● **ACTION ITEM**:
Set down exactly the lines of the records from the top to the line containing "vop_gettype : M S Z;"; include both.

● **EXTRACTED RECORDS**:
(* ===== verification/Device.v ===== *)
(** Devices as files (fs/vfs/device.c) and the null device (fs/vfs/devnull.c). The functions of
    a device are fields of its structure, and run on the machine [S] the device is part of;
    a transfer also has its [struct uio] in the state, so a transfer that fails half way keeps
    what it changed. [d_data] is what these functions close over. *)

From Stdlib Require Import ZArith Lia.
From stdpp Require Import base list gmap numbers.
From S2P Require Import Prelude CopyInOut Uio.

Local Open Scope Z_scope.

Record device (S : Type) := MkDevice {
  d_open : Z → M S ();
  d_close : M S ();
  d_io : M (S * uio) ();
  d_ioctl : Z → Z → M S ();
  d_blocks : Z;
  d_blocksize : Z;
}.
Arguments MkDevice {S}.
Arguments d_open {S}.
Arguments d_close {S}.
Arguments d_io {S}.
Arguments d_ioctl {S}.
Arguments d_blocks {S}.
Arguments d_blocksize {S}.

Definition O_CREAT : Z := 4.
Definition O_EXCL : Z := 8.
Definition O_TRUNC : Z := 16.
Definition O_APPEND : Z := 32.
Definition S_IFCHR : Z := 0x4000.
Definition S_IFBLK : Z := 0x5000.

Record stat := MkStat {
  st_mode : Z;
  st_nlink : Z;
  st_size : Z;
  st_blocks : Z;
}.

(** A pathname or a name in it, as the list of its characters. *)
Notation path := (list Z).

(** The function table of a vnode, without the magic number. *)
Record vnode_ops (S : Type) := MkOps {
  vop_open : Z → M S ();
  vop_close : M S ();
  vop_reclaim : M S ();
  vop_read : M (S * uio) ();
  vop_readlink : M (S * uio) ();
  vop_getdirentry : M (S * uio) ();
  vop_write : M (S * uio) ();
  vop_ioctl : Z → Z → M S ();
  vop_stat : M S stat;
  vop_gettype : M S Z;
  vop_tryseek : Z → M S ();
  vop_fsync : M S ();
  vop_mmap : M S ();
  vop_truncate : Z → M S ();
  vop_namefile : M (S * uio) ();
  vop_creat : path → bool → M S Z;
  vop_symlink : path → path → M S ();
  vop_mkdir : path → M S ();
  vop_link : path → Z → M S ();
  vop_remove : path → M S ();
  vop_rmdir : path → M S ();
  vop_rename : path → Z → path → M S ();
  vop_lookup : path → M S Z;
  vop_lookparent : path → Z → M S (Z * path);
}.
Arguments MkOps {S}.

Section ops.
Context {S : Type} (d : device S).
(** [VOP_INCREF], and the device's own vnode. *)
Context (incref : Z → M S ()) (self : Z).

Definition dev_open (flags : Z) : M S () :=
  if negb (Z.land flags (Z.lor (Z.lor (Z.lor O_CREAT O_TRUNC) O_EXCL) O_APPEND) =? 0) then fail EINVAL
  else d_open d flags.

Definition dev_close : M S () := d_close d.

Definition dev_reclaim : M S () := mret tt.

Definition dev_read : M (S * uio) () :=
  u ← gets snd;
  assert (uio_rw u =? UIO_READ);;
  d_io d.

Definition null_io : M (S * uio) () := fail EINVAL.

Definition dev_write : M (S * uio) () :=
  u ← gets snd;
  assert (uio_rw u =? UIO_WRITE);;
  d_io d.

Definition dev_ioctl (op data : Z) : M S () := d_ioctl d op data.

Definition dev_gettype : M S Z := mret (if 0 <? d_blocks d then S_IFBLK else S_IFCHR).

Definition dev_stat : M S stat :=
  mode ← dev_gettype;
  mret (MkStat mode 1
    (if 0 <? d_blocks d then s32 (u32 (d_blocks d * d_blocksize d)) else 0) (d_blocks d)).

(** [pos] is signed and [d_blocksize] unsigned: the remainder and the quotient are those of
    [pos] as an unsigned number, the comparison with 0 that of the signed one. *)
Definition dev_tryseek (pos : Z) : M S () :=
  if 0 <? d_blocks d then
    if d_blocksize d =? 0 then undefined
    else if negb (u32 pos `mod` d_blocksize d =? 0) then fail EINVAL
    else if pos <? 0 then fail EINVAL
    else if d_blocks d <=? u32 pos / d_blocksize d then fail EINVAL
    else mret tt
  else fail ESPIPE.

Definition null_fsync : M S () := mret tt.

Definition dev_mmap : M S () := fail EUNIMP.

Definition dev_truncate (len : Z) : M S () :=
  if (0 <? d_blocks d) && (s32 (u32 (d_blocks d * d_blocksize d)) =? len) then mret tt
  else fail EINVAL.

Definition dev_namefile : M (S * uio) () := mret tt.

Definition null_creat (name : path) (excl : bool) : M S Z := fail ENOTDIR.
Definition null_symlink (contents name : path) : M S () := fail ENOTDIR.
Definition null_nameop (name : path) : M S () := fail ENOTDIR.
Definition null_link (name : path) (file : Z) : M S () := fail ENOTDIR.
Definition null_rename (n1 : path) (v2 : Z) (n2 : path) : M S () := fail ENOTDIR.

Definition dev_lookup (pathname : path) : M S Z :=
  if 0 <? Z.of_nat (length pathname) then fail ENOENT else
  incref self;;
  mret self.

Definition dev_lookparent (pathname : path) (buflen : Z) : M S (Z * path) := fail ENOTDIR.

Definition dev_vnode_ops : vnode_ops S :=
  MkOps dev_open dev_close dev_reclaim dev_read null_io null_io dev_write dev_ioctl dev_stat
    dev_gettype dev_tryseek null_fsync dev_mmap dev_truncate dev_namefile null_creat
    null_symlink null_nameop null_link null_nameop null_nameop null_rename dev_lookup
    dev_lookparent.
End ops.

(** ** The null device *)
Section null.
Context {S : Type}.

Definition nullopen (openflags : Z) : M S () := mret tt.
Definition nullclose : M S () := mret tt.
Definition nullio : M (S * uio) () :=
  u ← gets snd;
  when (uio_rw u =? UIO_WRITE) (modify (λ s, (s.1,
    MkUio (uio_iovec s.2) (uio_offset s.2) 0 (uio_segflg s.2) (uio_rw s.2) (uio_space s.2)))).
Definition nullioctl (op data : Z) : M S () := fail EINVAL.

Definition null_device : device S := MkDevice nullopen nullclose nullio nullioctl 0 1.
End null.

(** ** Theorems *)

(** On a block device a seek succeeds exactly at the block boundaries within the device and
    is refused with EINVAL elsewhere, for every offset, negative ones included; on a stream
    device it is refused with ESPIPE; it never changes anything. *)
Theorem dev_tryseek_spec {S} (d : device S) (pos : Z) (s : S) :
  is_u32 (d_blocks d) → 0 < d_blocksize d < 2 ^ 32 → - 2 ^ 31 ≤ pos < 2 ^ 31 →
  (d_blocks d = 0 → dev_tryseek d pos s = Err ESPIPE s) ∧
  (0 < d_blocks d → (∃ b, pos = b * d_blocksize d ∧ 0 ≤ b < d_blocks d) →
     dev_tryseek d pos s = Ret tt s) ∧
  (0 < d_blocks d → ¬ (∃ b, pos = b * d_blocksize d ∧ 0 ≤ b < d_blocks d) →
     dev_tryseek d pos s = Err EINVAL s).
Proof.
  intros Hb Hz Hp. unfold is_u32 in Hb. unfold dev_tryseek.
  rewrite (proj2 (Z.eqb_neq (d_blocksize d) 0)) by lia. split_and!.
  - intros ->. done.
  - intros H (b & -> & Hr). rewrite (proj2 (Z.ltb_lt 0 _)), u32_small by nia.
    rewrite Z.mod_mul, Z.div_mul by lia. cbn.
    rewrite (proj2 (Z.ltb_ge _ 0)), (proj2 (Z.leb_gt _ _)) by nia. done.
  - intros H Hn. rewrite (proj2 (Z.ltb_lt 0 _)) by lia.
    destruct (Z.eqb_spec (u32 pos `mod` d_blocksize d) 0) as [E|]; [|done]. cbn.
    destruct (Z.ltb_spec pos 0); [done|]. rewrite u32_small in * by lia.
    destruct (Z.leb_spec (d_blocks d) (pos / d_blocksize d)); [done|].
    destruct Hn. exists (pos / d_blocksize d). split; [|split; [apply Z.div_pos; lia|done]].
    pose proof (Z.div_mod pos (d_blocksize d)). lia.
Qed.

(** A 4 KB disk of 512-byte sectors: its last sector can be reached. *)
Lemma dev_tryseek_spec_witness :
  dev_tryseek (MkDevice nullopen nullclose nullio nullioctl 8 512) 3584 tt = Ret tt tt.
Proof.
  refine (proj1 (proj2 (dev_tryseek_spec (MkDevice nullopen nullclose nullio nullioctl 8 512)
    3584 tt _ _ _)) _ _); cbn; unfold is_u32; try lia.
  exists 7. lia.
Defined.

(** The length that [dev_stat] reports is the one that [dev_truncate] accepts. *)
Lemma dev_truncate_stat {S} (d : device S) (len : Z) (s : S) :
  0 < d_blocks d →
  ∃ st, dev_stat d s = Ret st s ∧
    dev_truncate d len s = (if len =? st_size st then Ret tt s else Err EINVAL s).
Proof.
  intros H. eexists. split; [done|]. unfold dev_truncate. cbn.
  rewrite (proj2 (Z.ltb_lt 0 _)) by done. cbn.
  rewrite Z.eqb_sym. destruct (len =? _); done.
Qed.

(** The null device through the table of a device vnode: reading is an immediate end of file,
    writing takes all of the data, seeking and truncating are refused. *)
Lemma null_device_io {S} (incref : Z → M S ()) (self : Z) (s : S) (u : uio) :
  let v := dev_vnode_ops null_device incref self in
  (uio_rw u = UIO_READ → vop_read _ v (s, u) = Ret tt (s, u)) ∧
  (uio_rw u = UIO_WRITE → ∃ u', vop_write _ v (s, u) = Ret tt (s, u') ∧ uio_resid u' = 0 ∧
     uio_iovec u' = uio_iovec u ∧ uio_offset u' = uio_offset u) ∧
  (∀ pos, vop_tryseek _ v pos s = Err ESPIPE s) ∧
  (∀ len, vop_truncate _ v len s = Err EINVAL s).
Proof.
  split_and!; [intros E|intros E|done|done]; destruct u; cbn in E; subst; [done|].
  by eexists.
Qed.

● **EXERCISE RESPONSE**:
(* ===== verification/Device.v ===== *)
(** Devices as files (fs/vfs/device.c) and the null device (fs/vfs/devnull.c). The functions of
    a device are fields of its structure, and run on the machine [S] the device is part of;
    a transfer also has its [struct uio] in the state, so a transfer that fails half way keeps
    what it changed. [d_data] is what these functions close over. *)

From Stdlib Require Import ZArith Lia.
From stdpp Require Import base list gmap numbers.
From S2P Require Import Prelude CopyInOut Uio.

Local Open Scope Z_scope.

Record device (S : Type) := MkDevice {
  d_open : Z → M S ();
  d_close : M S ();
  d_io : M (S * uio) ();
  d_ioctl : Z → Z → M S ();
  d_blocks : Z;
  d_blocksize : Z;
}.
Arguments MkDevice {S}.
Arguments d_open {S}.
Arguments d_close {S}.
Arguments d_io {S}.
Arguments d_ioctl {S}.
Arguments d_blocks {S}.
Arguments d_blocksize {S}.

Definition O_CREAT : Z := 4.
Definition O_EXCL : Z := 8.
Definition O_TRUNC : Z := 16.
Definition O_APPEND : Z := 32.
Definition S_IFCHR : Z := 0x4000.
Definition S_IFBLK : Z := 0x5000.

Record stat := MkStat {
  st_mode : Z;
  st_nlink : Z;
  st_size : Z;
  st_blocks : Z;
}.

(** A pathname or a name in it, as the list of its characters. *)
Notation path := (list Z).

(** The function table of a vnode, without the magic number. *)
Record vnode_ops (S : Type) := MkOps {
  vop_open : Z → M S ();
  vop_close : M S ();
  vop_reclaim : M S ();
  vop_read : M (S * uio) ();
  vop_readlink : M (S * uio) ();
  vop_getdirentry : M (S * uio) ();
  vop_write : M (S * uio) ();
  vop_ioctl : Z → Z → M S ();
  vop_stat : M S stat;
  vop_gettype : M S Z;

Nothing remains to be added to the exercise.